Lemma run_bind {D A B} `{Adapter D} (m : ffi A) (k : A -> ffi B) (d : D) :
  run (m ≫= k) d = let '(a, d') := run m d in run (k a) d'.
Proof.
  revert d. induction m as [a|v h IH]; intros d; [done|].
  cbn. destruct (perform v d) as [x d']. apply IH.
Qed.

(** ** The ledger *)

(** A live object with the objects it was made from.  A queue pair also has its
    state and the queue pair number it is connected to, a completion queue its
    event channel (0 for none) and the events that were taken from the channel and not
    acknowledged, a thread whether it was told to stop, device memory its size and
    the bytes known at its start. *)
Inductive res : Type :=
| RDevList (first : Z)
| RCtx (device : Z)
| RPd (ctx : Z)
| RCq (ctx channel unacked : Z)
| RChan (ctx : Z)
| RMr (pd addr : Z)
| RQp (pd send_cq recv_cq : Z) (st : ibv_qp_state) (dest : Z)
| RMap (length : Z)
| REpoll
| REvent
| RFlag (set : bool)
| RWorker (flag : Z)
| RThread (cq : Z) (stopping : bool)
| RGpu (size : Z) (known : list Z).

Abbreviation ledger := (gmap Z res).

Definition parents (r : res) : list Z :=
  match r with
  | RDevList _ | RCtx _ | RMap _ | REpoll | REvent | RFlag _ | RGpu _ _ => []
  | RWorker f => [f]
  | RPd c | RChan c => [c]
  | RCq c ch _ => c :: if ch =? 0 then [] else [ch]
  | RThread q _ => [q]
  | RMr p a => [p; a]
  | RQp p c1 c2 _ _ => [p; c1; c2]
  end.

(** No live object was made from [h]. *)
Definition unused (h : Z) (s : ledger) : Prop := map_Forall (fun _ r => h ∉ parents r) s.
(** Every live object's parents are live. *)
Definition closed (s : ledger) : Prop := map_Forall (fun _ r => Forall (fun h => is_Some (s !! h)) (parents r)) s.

____

## ACTIVITY
Your answer should consist only of the number of lines in the entries above that include "parents".

## ANSWER SECTION
4